When it comes to Christmas music, I’m a bit of a traditionalist. The carols that make me melt are the ones I grew up with in a small country church in Nova Scotia, sung loudly and a little off-key, and accompanied by piano (out of tune), organ, guitar, and perhaps a small wind ensemble.
But that little church of my childhood has since admitted djembes, thumb pianos, and African carols. I’ve also changed since then, exploring and embracing a multitude of ethnicities in my continual quest for new sounds. I’m still in love with tradition, but it’s no longer just my tradition that draws me in.
Finding true smiles
I’ve been stalking Herriges for years, ever since first hearing Telluric Currents, and he’s been kind enough to stay in touch. His is no namby-pamby about inclusiveness; in an interview I did with him back in 2009 he shared the following:
The song “True Smile” is about finding true human connections between cultures, and that was something that I always kind of struggled with. For most of my life I’ve been kind of an isolated person, very solitary, and the true human connection that I finally started finding came from immigrants and people from other places . . . This tune came to me during a trip home from Buenos Aires where I had attended a guitar seminar. I found there was such a difference in the smiles between the people I had met down there and the people in the northwestern hemisphere. The smiles of the people down there were much more sincere.
The movements and meetings of rare minds
Greg Herriges grasps better than most how the world has become more aware of our global interconnectedness than it was 50 years ago. He sees the movements and convergences of telluric currents (the random electrical waves circulating around the earth ) as a real source of creative inspiration as well as a metaphor for what happens when music develops in response to contact with different genres and creative talents.
Herriges taught himself guitar, but passion and curiousity brought him to the ethnomusicology department at the University of Minnesota, where he began playing with musicians from all over.
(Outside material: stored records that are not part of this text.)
(* ===== verification/PmmSpec.v ===== *)
(** * The page allocator: what its operations do *)

From stdpp Require Import base tactics option list numbers gmap.
From Stdlib Require Import ZArith Lia.
From S2P Require Import Prelude Pmm PmmLists PmmInv.

Local Open Scope Z_scope.

(** A step that touches only free and held blocks. *)
Record evolves (s s' : pmm) (B B' : blocks) : Prop := {
  e_core : same_core s s';
  e_users : same_users B B';
  e_cover : same_cover B B';
  e_desc : forall q o k, B !! q = Some (o, k) -> in_use k ->
    desc <$> pages_array s' !! q = desc <$> pages_array s !! q
}.

Lemma evolves_refl s B : evolves s s B B.
Proof. by split. Qed.

Lemma evolves_trans s1 s2 s3 B1 B2 B3 :
  evolves s1 s2 B1 B2 -> evolves s2 s3 B2 B3 -> evolves s1 s3 B1 B3.
Proof.
  intros [C1 U1 V1 D1] [C2 U2 V2 D2]; split; [by etrans|by etrans|by etrans|].
  intros q o k Hq Hk; etrans; [|by eapply D1]; eapply D2; [|done]; by apply U1.
Qed.

Lemma evolves_lists s s' B p o k k' :
  B !! p = Some (o, k) -> ~ in_use k -> ~ in_use k' -> lists_only s s' ->
  evolves s s' B (<[p := (o, k')]> B).
Proof.
  intros Hp Hk Hk' Hlo; split; [by apply lists_only_core|by eapply same_users_kind|
    by eapply same_cover_kind|].
  intros q oq kq _ _; apply same_desc_fmap, Hlo.
Qed.

Lemma evolves_desc s B p o g :
  B !! p = Some (o, KHeld) -> evolves s (with_pages s (<[p := g]> (pages_array s))) B B.
Proof.
  intros Hp; split; [done|done|done|]; intros q oq kq Hq Hu.
  cbn [with_pages pages_array]; rewrite lookup_insert_ne; [done|].
  intros <-; rewrite Hp in Hq; by simplify_eq.
Qed.

Lemma evolves_ghost s B B' : same_users B B' -> same_cover B B' -> evolves s s B B'.
Proof. by split. Qed.

Lemma inv_D s B L D D' : (forall z, D z = D' z) -> inv s B L D -> inv s B L D'.
Proof. intros H [? ? ? ? ? HC]; split; try done; by eapply counts_ext. Qed.

Lemma inv_page_zone s B L D p o k g :
  inv s B L D -> B !! p = Some (o, k) -> pages_array s !! p = Some g -> pg_zone g = zone_of p.
Proof. intros HI _ Hg; by eapply (do_zone _ _ _ (i_descs _ _ _ _ HI)). Qed.

Lemma pfn_to_page_ok s B L D p o k q :
  inv s B L D -> B !! p = Some (o, k) -> in_block p o q -> pfn_to_page s q = Some q.
Proof.
  intros HI Hp Hq; destruct (bo_wf _ _ (i_blocks _ _ _ _ HI) _ _ _ Hp) as [_ _ _ He _].
  destruct (inv_page _ _ _ _ _ _ _ HI Hp) as [g Hg].
  unfold pfn_to_page, in_block in *; rewrite decide_False; [done|].
  intros [?|Hem]; [lia|]; rewrite Hem in Hg; by rewrite lookup_empty in Hg.
Qed.

Lemma page_at_ok s p g : pages_array s !! p = Some g -> page_at s p = Ok g.
Proof. intros H; unfold page_at; by rewrite H. Qed.

Definition only_held (B : blocks) (p : Z) : Prop := forall q o, B !! q = Some (o, KHeld) -> q = p.
Definition none_held (B : blocks) : Prop := forall q o, B !! q <> Some (o, KHeld).

Lemma split_block_spec s B L D p order k :
  inv s B L D -> B !! p = Some ((order + k)%nat, KHeld) -> only_held B p ->
  exists s' B' L', split_block s (zone_of p) p order k = Ok s' /\
    inv s' B' L' (dadd D (zone_of p) (pow2 order - pow2 (order + k))) /\
    B' !! p = Some (order, KHeld) /\ only_held B' p /\ evolves s s' B B'.
Proof.
  revert s B L D; induction k as [|k IH]; intros s B L D HI Hp Hoh.
  { exists s, B, L; rewrite Nat.add_0_r in Hp |- *; split_and!; [done| |done|done|apply evolves_refl].
    eapply inv_D; [|done]; intros z; unfold dadd; case_decide; lia. }
  rewrite Nat.add_succ_r in Hp; set (c := (order + k)%nat) in *; set (q := p + pow2 c).
  pose proof (pow2_pos c) as Hpos; pose proof (i_blocks _ _ _ _ HI) as HB.
  pose proof (inv_split _ _ _ _ _ _ HI Hp) as HI1; set (B1 := split_map B p c) in *.
  assert (Hq1 : B1 !! q = Some (c, KHeld)) by apply lookup_insert_eq.
  assert (Hp1 : B1 !! p = Some (c, KHeld))
    by (unfold B1, split_map; rewrite lookup_insert_ne by lia; apply lookup_insert_eq).
  assert (Hz : zone_of q = zone_of p).
  { destruct (bo_wf _ _ HB _ _ _ Hp) as [_ _ _ _ Hz]; eapply zone_between; [exact Hz|].
    unfold q; rewrite pow2_S; lia. }
  destruct (inv_page _ _ _ _ _ _ _ HI1 Hp1) as [g Hg], (inv_page _ _ _ _ _ _ _ HI1 Hq1) as [b Hb].
  assert (Hzb : pg_zone g = pg_zone b).
  { rewrite (inv_page_zone _ _ _ _ _ _ _ _ HI1 Hp1 Hg), (inv_page_zone _ _ _ _ _ _ _ _ HI1 Hq1 Hb).
    congruence. }
  cbn [split_block]; fold c; fold q; rewrite (page_at_ok _ _ _ Hg); mstep.
  rewrite (pfn_to_page_ok _ _ _ _ p _ _ q HI Hp) by (unfold in_block; rewrite pow2_S; unfold q; lia).
  cbn [of_opt]; mstep; rewrite (upd_page_ok _ _ _ _ Hb); mstep.
  set (f := fun b => set_state c PAGE_FLAG_FREE 0 (set_zone (pg_zone g) b)).
  pose proof (inv_desc _ _ _ _ _ _ _ KHeld f b HI1 Hq1 I I ltac:(done) ltac:(done) Hb eq_refl Hzb I
                (fun _ => eq_refl)) as HI2.
  rewrite (insert_id B1) in HI2 by done; set (s2 := with_pages s _) in *.
  destruct (inv_link s2 B1 L D c q (f b) HI2 Hq1) as (s3 & L3 & E3 & HI3 & Hlo).
  { apply lookup_insert_eq. } { by repeat split. }
  change (set_state c PAGE_FLAG_FREE 0 (set_zone (pg_zone g) b)) with (f b); fold s2.
  rewrite Hz in E3, HI3; rewrite E3; mstep.
  destruct (IH _ _ _ _ HI3) as (s4 & B4 & L4 & E4 & HI4 & Hp4 & Hoh4 & Hev).
  { rewrite lookup_insert_ne by lia; exact Hp1. }
  { intros x ox; destruct (decide (x = q)) as [->|Hx]; [by rewrite lookup_insert_eq|].
    rewrite lookup_insert_ne by done; intros [(-> & _)|[(-> & _)|(_ & _ & Hx')]]%split_lookup;
      [done|done|by eapply Hoh]. }
  exists s4, B4, L4; split_and!; [done| |done|done|].
  - eapply inv_D; [|exact HI4]; intros z; unfold dadd; fold c.
    rewrite Nat.add_succ_r; fold c; rewrite pow2_S; repeat case_decide; lia.
  - eapply evolves_trans; [|exact Hev].
    eapply evolves_trans; [apply (evolves_ghost _ _ B1);
      [by eapply same_users_split|by eapply same_cover_split]|].
    eapply evolves_trans; [by eapply (evolves_desc s B1 q)|].
    eapply evolves_lists; [exact Hq1|by intros []|by intros []|exact Hlo].
Qed.

(** ** Allocation from a zone *)

Lemma add_free_pages_spec s B L D z d :
  inv s B L D -> (z < PMM_ZONE_COUNT)%nat ->
  exists s', add_free_pages s z d = Ok s' /\ inv s' B L (dadd D z d) /\ same_core s s' /\
    pages_array s' = pages_array s.
Proof.
  intros HI Hz; pose proof HI as [HL HB HD HF HP HC].
  destruct (rep_zone _ _ _ HL Hz) as [zn Hzn].
  unfold add_free_pages, zone_at; rewrite Hzn; cbn [of_opt]; mstep.
  eexists; split; [done|]; split_and!; [|done|done].
  split; try done; [|by apply counts_add].
  destruct HL as [H1 H2 H3 H4 H5 H6]; split; try done; cbn [with_zones zones].
  - by rewrite length_insert.
  - intros z' zn' Hz'; destruct (decide (z' = z)) as [->|Hne].
    + rewrite list_lookup_insert_eq in Hz' by (by eapply lookup_lt_Some); simplify_eq.
      cbn [free_lists]; eauto.
    + rewrite list_lookup_insert_ne in Hz' by done; eauto.
Qed.

Definition D0 : nat -> Z := fun _ => 0.

(** The block of order [order] at [p] is handed out. *)
Record granted (s s' : pmm) (B B' : blocks) (p : Z) (order : nat) (flags : Z) : Prop := {
  gr_block : B' !! p = Some (order, KAlloc);
  gr_users : forall q o k, q <> p -> in_use k -> B' !! q = Some (o, k) <-> B !! q = Some (o, k);
  gr_cover : same_cover B B';
  gr_core : same_core s s';
  gr_desc : forall q o k, q <> p -> B !! q = Some (o, k) -> in_use k ->
    desc <$> pages_array s' !! q = desc <$> pages_array s !! q;
  gr_page : exists g, pages_array s' !! p = Some g /\
    pg_flags g = Z.land flags (Z.lnot PAGE_FLAG_ZERO) /\ pg_refcount g = 1
}.

Lemma has_flag_bit flags i :
  0 <= i -> has_flag flags (Z.shiftl 1 i) = Z.testbit flags i.
Proof.
  intros Hi; unfold has_flag; rewrite Z.shiftl_1_l.
  assert (E : Z.land flags (2 ^ i) = 0 <-> Z.testbit flags i = false).
  { split.
    - intros E; assert (H : Z.testbit (Z.land flags (2 ^ i)) i = false) by (by rewrite E, Z.bits_0).
      by rewrite Z.land_spec, Z.pow2_bits_true, andb_true_r in H by done.
    - intros E; apply Z.bits_inj'; intros j Hj; rewrite Z.bits_0, Z.land_spec.
      destruct (decide (j = i)) as [->|]; [by rewrite E|].
      by rewrite Z.pow2_bits_false, andb_false_r by done. }
  case_bool_decide as H; destruct (Z.testbit flags i); naive_solver.
Qed.

Lemma strip_zero_free flags :
  has_flag flags PAGE_FLAG_FREE = false ->
  has_flag (Z.land flags (Z.lnot PAGE_FLAG_ZERO)) PAGE_FLAG_FREE = false.
Proof.
  unfold PAGE_FLAG_FREE, PAGE_FLAG_ZERO; rewrite !has_flag_bit by lia.
  rewrite Z.land_spec; by intros ->.
Qed.

(** The end of every allocation: a held block becomes the caller's. *)
Lemma grant_spec s B L D p order flags :
  inv s B L D -> B !! p = Some (order, KHeld) -> has_flag flags PAGE_FLAG_FREE = false ->
  exists s', upd_page s p (set_state order (Z.land flags (Z.lnot PAGE_FLAG_ZERO)) 1) = Ok s' /\
    inv s' (<[p := (order, KAlloc)]> B) L D /\
    granted s s' B (<[p := (order, KAlloc)]> B) p order flags /\ zones s' = zones s.
Proof.
  intros HI Hp Hf; destruct (inv_page _ _ _ _ _ _ _ HI Hp) as [g Hg].
  rewrite (upd_page_ok _ _ _ _ Hg); eexists; split; [done|]; split_and!; [| |done].
  - eapply inv_desc; try done; [split_and!; [by apply strip_zero_free|done|done|done]|].
    by intros [_ ?].
  - split.
    + apply lookup_insert_eq.
    + intros q o k Hne _; by rewrite lookup_insert_ne.
    + by eapply same_cover_kind.
    + done.
    + intros q o k Hne _ _; cbn [with_pages pages_array]; by rewrite lookup_insert_ne.
    + eexists; cbn [with_pages pages_array]; rewrite lookup_insert_eq; done.
Qed.

Lemma granted_after s1 s2 s3 B1 B2 B3 p order flags :
  evolves s1 s2 B1 B2 -> granted s2 s3 B2 B3 p order flags -> granted s1 s3 B1 B3 p order flags.
Proof.
  intros [C1 U1 V1 E1] [G1 G2 G3 G4 G5 G6]; split; try done; [|by etrans|by etrans|].
  - intros q o k Hne Hk; rewrite G2 by done; by apply U1.
  - intros q o k Hne Hq Hk; etrans; [|by eapply E1]; eapply G5; [done| |done]; by apply U1.
Qed.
Many performances, collaborations, and awards later he brings us Revel & Ritual, performed by the masterful trio StellaRoma: Herriges himself on guitar, bouzouki, and vocals, Rundio Sinclair on electronics and Chapman stick (most simply described as an electric guitar with a neck and extra strings but no body), and Michael Bissonette on a variety of percussion instruments.
The songs have been culled from as far away as India, Japan, and the Basque Country, and celebrate a treasury of events including Hanukkah, the Hindu Holi Festival of Colours, the Japanese Spring Cherry Blossom Festival, the Muslim holy day of Ashura, the Winter Solstice, and the Chinese New Year, as well as the birth of the Christ Child.
The whole album is so delightful I’m hard-pressed to pick my favourites, but for now the songs I’m particularly enjoying are the Basque annunciation carol “Birjina Gaztetto Bat Zegoen,” “Ashura,” the song commemorating, among other events in the Abrahamic tradition, the cruel slaying of the Prophet Mohamed’s grandson in battle, and the Ukrainian “Schedryk” (in which you may recognise sounds from the Americanised “Carol of the Bells”).
In a deep affirmation of the blessedness of international traditions Herriges gladly opens his arms to all the love the world of music has to offer, and it shows. An oasis in the west’s growing xenophobia, this album is one you’ll want to rest in for a long time.